• _Problem to solve_: Your answer must be the full listing, reproduced word for word.

BEGIN

Ltac parent_at i :=
  solve [ eexists; split;
          [ apply list_elem_of_lookup; exists i; reflexivity
          | split; reflexivity ] ].

(** X5.  In the JEOD tree the parent of a frame is given twice, as a packing
    object and as a name; the two agree: the packing object is the one the
    frame of that name was built with. *)
Theorem jeod_parent_instance_matches_name federate tree create lag_comp_type
  h :
  let r := JEODRefFrameTreeObject_init federate tree create lag_comp_type
             {| heap := h; registry := [] |} in
  ∀ f p, f ∈ registry (state_of r) → parent_frame_name f = Some p →
    ∃ g, g ∈ registry (state_of r) ∧ fom_type_name g = p ∧
         parent_S_define_instance f = PySim (frame_S_define_instance_name g).
Proof.
  destruct (jeod_tree_run federate tree create lag_comp_type h)
    as [federate' ->].
  unfold state_of; cbn [fst registry]. intros f p Hf Hp.
  each_frame Hf; cbn in Hp; simplify_eq.
  all: first [ parent_at 0 | parent_at 1 | parent_at 2 | parent_at 3
             | parent_at 4 | parent_at 5 ].
Qed.

(** X6.  Every frame of the JEOD tree carries the create flag the constructor
    was given.  The root has no hooks and no lag compensation, whatever
    [lag_comp_type] was passed; every other frame has the hooks of the
    simulation object its own packing object belongs to, and the
    [lag_comp_type] that was passed. *)
Theorem jeod_frame_hooks federate tree create lag_comp_type h :
  let r := JEODRefFrameTreeObject_init federate tree create lag_comp_type
             {| heap := h; registry := [] |} in
  ∀ f, f ∈ registry (state_of r) →
    hla_create (frame_object f) = create ∧
    match parent_frame_name f with
    | None => options_of f = default_frame_options
    | Some _ =>
        ∃ sim_object,
          frame_S_define_instance_name f = sim_object +:+ ".frame_packing" ∧
          options_of f = hooks_of sim_object lag_comp_type
    end.
Proof.
  destruct (jeod_tree_run federate tree create lag_comp_type h)
    as [federate' ->].
  unfold state_of; cbn [fst registry]. intros f Hf.
  each_frame Hf; (split; [reflexivity|]); cbn; [reflexivity|..].
  - by exists "sun_inertial".
  - by exists "earth_moon_barycenter".
  - by exists "earth_centered_inertial".
  - by exists "moon_centered_inertial".
  - by exists "mars_centered_inertial".
  - by exists "earth_centered_fixed".
  - by exists "moon_centered_fixed".
  - by exists "mars_centered_fixed".
Qed.

End Facts.

(** The theorems with a premise, on concrete inputs. *)

Lemma add_attributes_bindings_witness :
  @add_attributes example_constants example_entity
    = inr example_entity_built ∧
  ∃ built,
    attributes (entity_object example_entity_built) =
      attributes (entity_object example_entity) ++ built ∧
    Forall (@entity_attribute example_constants true "lander") built ∧
    NoDup (local_binding <$> built).
Proof.
  split; [reflexivity|].
  apply (@add_attributes_bindings example_constants example_entity
           example_entity_built).
  reflexivity.
Defined.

END

• _Expected answer_:
Ltac parent_at i :=
  solve [ eexists; split;
          [ apply list_elem_of_lookup; exists i; reflexivity
          | split; reflexivity ] ].

(** X5.  In the JEOD tree the parent of a frame is given twice, as a packing
    object and as a name; the two agree: the packing object is the one the
    frame of that name was built with. *)
Theorem jeod_parent_instance_matches_name federate tree create lag_comp_type
  h :
  let r := JEODRefFrameTreeObject_init federate tree create lag_comp_type
             {| heap := h; registry := [] |} in
  ∀ f p, f ∈ registry (state_of r) → parent_frame_name f = Some p →
    ∃ g, g ∈ registry (state_of r) ∧ fom_type_name g = p ∧
         parent_S_define_instance f = PySim (frame_S_define_instance_name g).
Proof.
  destruct (jeod_tree_run federate tree create lag_comp_type h)
    as [federate' ->].
  unfold state_of; cbn [fst registry]. intros f p Hf Hp.
  each_frame Hf; cbn in Hp; simplify_eq.
  all: first [ parent_at 0 | parent_at 1 | parent_at 2 | parent_at 3
             | parent_at 4 | parent_at 5 ].
Qed.

(** X6.  Every frame of the JEOD tree carries the create flag the constructor
    was given.  The root has no hooks and no lag compensation, whatever
    [lag_comp_type] was passed; every other frame has the hooks of the
    simulation object its own packing object belongs to, and the
    [lag_comp_type] that was passed. *)
Theorem jeod_frame_hooks federate tree create lag_comp_type h :
  let r := JEODRefFrameTreeObject_init federate tree create lag_comp_type
             {| heap := h; registry := [] |} in
  ∀ f, f ∈ registry (state_of r) →
    hla_create (frame_object f) = create ∧
    match parent_frame_name f with
    | None => options_of f = default_frame_options
    | Some _ =>
        ∃ sim_object,
          frame_S_define_instance_name f = sim_object +:+ ".frame_packing" ∧
          options_of f = hooks_of sim_object lag_comp_type
    end.
Proof.
  destruct (jeod_tree_run federate tree create lag_comp_type h)
    as [federate' ->].
  unfold state_of; cbn [fst registry]. intros f Hf.
  each_frame Hf; (split; [reflexivity|]); cbn; [reflexivity|..].
  - by exists "sun_inertial".
  - by exists "earth_moon_barycenter".
  - by exists "earth_centered_inertial".
  - by exists "moon_centered_inertial".
  - by exists "mars_centered_inertial".
  - by exists "earth_centered_fixed".
  - by exists "moon_centered_fixed".
  - by exists "mars_centered_fixed".
Qed.

End Facts.

(** The theorems with a premise, on concrete inputs. *)

Lemma add_attributes_bindings_witness :
  @add_attributes example_constants example_entity
    = inr example_entity_built ∧
  ∃ built,
    attributes (entity_object example_entity_built) =
      attributes (entity_object example_entity) ++ built ∧
    Forall (@entity_attribute example_constants true "lander") built ∧
    NoDup (local_binding <$> built).
Proof.
  split; [reflexivity|].
  apply (@add_attributes_bindings example_constants example_entity
           example_entity_built).
  reflexivity.
Defined.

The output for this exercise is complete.